#### ACTIVITY
Give back an exact copy of the lines in the records below, from the line that has "Lemma all_chars_app (f" through the line that has "induction s as [|a s IH]; simpl; [done|]. pose", and nothing besides.

[Source records]
# # # # # # #
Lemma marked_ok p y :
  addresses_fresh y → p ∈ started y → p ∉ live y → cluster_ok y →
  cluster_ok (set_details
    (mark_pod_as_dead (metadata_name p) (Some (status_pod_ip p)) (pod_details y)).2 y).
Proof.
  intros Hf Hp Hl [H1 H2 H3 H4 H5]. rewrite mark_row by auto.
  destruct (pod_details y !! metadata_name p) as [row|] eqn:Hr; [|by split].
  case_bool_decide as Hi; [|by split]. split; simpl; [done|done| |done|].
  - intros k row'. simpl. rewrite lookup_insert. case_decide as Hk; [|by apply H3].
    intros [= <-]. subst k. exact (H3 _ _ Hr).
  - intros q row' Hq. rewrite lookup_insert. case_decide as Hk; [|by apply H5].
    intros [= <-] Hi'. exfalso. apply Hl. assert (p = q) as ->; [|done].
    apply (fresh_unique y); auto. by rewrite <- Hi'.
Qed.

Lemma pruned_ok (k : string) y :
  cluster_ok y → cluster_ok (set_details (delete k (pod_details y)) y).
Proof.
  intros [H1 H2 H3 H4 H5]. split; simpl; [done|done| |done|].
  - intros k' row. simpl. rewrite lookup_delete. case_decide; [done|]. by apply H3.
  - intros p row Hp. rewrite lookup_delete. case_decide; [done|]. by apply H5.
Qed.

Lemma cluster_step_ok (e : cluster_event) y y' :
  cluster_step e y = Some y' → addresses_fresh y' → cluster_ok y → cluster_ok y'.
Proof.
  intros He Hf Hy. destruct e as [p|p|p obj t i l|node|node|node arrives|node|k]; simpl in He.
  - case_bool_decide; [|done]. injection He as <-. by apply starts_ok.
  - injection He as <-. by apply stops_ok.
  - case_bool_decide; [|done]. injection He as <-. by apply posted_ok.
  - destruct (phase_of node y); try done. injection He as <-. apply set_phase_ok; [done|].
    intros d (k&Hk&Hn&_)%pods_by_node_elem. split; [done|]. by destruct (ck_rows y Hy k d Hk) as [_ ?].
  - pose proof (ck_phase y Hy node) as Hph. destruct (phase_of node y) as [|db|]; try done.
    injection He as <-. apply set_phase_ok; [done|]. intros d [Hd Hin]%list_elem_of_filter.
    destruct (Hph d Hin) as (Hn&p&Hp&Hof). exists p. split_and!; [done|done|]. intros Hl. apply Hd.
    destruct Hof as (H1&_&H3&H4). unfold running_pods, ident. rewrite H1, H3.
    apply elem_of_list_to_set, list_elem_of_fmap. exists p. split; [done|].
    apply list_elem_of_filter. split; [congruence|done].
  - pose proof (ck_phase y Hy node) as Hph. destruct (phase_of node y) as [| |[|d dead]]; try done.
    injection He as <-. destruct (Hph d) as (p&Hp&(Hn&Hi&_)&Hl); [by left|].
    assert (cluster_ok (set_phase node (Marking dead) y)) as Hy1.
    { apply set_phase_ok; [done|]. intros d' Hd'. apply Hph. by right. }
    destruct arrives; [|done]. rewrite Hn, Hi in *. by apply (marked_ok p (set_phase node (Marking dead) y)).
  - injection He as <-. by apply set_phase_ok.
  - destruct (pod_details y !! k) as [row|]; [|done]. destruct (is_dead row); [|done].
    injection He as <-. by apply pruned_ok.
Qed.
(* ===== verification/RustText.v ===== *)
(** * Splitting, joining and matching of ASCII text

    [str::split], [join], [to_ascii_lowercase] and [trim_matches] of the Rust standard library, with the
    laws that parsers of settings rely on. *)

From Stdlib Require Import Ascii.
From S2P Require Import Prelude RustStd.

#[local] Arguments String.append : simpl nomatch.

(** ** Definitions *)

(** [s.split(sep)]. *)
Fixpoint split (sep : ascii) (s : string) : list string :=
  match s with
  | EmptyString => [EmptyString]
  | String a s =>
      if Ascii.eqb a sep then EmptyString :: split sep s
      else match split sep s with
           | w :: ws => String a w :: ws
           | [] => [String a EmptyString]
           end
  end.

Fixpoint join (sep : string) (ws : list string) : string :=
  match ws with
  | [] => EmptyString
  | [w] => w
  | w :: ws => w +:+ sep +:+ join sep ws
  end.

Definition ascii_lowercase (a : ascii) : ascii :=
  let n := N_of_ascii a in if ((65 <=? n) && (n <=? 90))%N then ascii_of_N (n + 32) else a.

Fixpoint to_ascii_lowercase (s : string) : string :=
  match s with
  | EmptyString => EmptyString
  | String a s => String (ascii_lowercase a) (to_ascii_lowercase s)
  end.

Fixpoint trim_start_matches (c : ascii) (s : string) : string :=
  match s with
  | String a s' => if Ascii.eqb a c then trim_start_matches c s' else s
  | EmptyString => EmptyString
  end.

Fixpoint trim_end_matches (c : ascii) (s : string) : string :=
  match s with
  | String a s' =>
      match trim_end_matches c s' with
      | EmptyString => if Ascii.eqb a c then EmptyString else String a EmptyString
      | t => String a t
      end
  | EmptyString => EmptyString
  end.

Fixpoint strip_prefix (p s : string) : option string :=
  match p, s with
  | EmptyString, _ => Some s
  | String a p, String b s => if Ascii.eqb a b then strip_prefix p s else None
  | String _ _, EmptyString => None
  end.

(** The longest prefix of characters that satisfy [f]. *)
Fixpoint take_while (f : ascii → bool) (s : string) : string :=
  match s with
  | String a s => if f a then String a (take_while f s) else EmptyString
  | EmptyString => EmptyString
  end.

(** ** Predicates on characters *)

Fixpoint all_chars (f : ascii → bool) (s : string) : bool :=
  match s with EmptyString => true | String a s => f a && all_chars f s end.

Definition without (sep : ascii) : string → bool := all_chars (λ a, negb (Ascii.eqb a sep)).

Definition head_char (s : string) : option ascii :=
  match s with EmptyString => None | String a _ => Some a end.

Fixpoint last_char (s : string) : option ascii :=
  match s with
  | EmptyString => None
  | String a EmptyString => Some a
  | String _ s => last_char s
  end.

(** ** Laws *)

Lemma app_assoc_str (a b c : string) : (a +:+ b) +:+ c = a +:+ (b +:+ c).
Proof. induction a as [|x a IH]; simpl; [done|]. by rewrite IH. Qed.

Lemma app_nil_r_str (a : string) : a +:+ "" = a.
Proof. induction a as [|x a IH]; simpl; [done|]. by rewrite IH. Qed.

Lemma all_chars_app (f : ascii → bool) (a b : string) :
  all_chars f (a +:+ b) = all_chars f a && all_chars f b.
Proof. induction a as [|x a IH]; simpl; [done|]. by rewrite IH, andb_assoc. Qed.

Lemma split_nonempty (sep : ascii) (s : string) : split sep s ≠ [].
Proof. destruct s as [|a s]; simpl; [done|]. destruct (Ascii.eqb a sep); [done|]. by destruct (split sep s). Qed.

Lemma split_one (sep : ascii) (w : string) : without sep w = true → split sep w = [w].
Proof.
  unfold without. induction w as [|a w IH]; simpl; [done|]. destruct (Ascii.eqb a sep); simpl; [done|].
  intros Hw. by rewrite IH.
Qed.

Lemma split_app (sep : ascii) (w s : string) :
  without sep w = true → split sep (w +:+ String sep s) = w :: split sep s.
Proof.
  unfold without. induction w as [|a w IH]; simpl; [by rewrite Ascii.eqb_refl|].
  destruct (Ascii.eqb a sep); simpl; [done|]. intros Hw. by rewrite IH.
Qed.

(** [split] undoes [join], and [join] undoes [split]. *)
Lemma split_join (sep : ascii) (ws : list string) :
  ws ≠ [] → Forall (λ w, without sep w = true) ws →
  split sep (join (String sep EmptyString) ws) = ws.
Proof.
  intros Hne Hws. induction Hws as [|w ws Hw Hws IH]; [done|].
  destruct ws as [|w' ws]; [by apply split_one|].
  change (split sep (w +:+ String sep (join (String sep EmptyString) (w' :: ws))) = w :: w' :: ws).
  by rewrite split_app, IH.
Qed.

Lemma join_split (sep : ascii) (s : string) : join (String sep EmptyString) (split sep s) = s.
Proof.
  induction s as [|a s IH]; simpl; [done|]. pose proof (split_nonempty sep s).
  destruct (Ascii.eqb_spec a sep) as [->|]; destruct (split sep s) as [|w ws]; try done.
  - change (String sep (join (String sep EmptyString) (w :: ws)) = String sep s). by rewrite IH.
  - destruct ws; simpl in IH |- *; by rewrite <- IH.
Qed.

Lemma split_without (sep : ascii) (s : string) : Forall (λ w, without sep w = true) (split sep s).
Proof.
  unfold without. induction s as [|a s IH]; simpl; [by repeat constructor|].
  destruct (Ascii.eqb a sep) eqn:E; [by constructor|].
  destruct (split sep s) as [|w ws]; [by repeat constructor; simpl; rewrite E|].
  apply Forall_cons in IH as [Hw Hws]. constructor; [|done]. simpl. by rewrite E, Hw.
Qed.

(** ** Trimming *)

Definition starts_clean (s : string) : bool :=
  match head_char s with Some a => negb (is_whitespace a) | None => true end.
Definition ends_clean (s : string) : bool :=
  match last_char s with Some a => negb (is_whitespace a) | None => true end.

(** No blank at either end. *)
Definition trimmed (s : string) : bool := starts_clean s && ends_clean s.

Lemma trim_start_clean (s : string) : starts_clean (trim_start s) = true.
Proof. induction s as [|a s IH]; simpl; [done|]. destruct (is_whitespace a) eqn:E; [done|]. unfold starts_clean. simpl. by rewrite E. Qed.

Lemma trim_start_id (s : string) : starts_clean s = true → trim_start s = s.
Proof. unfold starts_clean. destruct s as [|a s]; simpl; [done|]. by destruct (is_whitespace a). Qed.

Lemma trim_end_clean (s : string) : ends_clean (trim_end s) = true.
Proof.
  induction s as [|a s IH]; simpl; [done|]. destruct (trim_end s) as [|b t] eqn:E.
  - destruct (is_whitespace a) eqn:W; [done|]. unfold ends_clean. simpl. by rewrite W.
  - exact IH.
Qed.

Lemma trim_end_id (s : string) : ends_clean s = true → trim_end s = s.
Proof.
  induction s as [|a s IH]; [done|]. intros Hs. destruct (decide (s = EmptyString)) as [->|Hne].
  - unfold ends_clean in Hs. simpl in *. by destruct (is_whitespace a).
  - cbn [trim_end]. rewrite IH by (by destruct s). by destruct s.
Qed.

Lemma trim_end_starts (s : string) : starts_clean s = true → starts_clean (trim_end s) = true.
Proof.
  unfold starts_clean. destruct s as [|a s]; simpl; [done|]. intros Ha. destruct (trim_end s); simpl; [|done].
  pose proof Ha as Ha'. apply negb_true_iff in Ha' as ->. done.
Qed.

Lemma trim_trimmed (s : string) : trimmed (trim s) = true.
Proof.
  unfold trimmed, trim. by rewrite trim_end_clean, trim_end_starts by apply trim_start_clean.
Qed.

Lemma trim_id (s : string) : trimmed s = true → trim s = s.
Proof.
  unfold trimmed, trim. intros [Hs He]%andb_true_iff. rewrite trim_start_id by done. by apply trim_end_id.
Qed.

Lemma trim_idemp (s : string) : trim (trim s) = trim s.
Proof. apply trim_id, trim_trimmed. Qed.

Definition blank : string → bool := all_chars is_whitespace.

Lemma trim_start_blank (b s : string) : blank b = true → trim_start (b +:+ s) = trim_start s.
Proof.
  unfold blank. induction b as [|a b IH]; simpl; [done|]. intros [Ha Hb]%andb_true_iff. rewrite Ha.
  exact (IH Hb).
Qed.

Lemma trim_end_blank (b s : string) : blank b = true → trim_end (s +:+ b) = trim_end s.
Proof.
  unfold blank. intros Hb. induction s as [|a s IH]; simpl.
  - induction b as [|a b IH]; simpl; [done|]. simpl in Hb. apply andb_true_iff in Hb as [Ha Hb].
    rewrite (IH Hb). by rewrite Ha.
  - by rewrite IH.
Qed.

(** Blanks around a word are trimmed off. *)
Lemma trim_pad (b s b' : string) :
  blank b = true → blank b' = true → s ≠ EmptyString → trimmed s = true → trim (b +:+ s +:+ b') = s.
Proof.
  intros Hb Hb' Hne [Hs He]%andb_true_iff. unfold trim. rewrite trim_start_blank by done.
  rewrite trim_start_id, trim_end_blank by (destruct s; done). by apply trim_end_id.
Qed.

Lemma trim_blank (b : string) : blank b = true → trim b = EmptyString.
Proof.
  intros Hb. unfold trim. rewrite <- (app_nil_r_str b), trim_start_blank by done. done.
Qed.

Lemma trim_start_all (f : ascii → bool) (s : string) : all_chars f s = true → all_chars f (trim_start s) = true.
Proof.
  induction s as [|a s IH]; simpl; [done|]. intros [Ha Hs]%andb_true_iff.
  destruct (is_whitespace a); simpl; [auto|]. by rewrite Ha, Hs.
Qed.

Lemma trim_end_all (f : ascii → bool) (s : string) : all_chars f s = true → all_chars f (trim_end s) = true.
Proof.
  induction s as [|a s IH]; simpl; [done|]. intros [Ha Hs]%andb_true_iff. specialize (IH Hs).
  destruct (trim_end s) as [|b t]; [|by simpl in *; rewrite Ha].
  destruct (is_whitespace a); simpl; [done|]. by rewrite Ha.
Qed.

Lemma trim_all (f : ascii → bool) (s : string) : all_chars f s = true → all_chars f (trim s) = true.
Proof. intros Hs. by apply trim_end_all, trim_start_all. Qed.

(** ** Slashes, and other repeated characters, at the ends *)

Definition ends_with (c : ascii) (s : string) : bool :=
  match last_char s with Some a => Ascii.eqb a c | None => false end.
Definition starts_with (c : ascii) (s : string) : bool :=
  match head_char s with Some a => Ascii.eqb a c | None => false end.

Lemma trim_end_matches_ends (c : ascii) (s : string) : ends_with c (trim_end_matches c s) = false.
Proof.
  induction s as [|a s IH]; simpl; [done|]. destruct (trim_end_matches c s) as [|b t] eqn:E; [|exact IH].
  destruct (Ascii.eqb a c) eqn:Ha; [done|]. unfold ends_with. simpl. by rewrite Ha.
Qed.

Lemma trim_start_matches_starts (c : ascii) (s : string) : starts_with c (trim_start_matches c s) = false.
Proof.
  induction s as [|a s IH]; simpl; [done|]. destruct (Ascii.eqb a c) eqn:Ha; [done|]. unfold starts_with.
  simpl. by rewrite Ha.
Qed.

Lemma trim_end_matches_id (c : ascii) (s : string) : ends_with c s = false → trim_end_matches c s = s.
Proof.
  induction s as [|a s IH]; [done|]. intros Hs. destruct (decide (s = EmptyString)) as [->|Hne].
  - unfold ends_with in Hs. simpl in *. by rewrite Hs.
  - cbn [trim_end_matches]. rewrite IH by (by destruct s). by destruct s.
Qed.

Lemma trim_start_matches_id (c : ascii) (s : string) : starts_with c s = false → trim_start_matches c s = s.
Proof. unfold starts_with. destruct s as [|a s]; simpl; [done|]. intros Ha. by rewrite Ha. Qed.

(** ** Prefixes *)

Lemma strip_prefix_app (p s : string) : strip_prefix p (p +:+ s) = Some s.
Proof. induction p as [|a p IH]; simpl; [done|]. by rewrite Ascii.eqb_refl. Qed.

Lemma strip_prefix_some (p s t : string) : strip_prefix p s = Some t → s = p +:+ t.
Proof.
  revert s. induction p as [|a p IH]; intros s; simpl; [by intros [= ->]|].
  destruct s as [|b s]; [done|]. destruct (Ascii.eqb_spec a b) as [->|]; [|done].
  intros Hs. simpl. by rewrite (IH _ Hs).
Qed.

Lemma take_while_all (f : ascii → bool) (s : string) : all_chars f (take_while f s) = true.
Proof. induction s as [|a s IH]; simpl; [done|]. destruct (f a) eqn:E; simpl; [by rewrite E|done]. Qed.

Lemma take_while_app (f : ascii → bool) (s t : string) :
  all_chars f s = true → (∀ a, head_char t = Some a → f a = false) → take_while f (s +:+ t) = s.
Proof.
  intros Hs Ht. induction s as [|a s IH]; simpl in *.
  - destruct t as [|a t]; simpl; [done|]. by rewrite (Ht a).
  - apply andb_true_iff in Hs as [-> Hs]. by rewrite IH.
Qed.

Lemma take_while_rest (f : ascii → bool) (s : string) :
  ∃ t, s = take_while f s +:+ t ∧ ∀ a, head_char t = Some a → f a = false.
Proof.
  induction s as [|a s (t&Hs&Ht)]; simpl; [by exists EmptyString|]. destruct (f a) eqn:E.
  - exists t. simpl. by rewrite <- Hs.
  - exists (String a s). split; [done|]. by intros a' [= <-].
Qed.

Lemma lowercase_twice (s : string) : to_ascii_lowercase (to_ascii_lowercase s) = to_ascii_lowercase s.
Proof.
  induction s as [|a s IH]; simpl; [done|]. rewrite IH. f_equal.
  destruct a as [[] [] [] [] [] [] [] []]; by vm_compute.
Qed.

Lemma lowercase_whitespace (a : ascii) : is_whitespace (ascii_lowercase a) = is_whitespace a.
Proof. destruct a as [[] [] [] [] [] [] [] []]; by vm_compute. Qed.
# # # # # # #
#### SOLUTION
Lemma all_chars_app (f : ascii → bool) (a b : string) :
  all_chars f (a +:+ b) = all_chars f a && all_chars f b.
Proof. induction a as [|x a IH]; simpl; [done|]. by rewrite IH, andb_assoc. Qed.

Lemma split_nonempty (sep : ascii) (s : string) : split sep s ≠ [].
Proof. destruct s as [|a s]; simpl; [done|]. destruct (Ascii.eqb a sep); [done|]. by destruct (split sep s). Qed.

Lemma split_one (sep : ascii) (w : string) : without sep w = true → split sep w = [w].
Proof.
  unfold without. induction w as [|a w IH]; simpl; [done|]. destruct (Ascii.eqb a sep); simpl; [done|].
  intros Hw. by rewrite IH.
Qed.

Lemma split_app (sep : ascii) (w s : string) :
  without sep w = true → split sep (w +:+ String sep s) = w :: split sep s.
Proof.
  unfold without. induction w as [|a w IH]; simpl; [by rewrite Ascii.eqb_refl|].
  destruct (Ascii.eqb a sep); simpl; [done|]. intros Hw. by rewrite IH.
Qed.

(** [split] undoes [join], and [join] undoes [split]. *)
Lemma split_join (sep : ascii) (ws : list string) :
  ws ≠ [] → Forall (λ w, without sep w = true) ws →
  split sep (join (String sep EmptyString) ws) = ws.
Proof.
  intros Hne Hws. induction Hws as [|w ws Hw Hws IH]; [done|].
  destruct ws as [|w' ws]; [by apply split_one|].
  change (split sep (w +:+ String sep (join (String sep EmptyString) (w' :: ws))) = w :: w' :: ws).
  by rewrite split_app, IH.
Qed.

Lemma join_split (sep : ascii) (s : string) : join (String sep EmptyString) (split sep s) = s.
Proof.
  induction s as [|a s IH]; simpl; [done|]. pose proof (split_nonempty sep s).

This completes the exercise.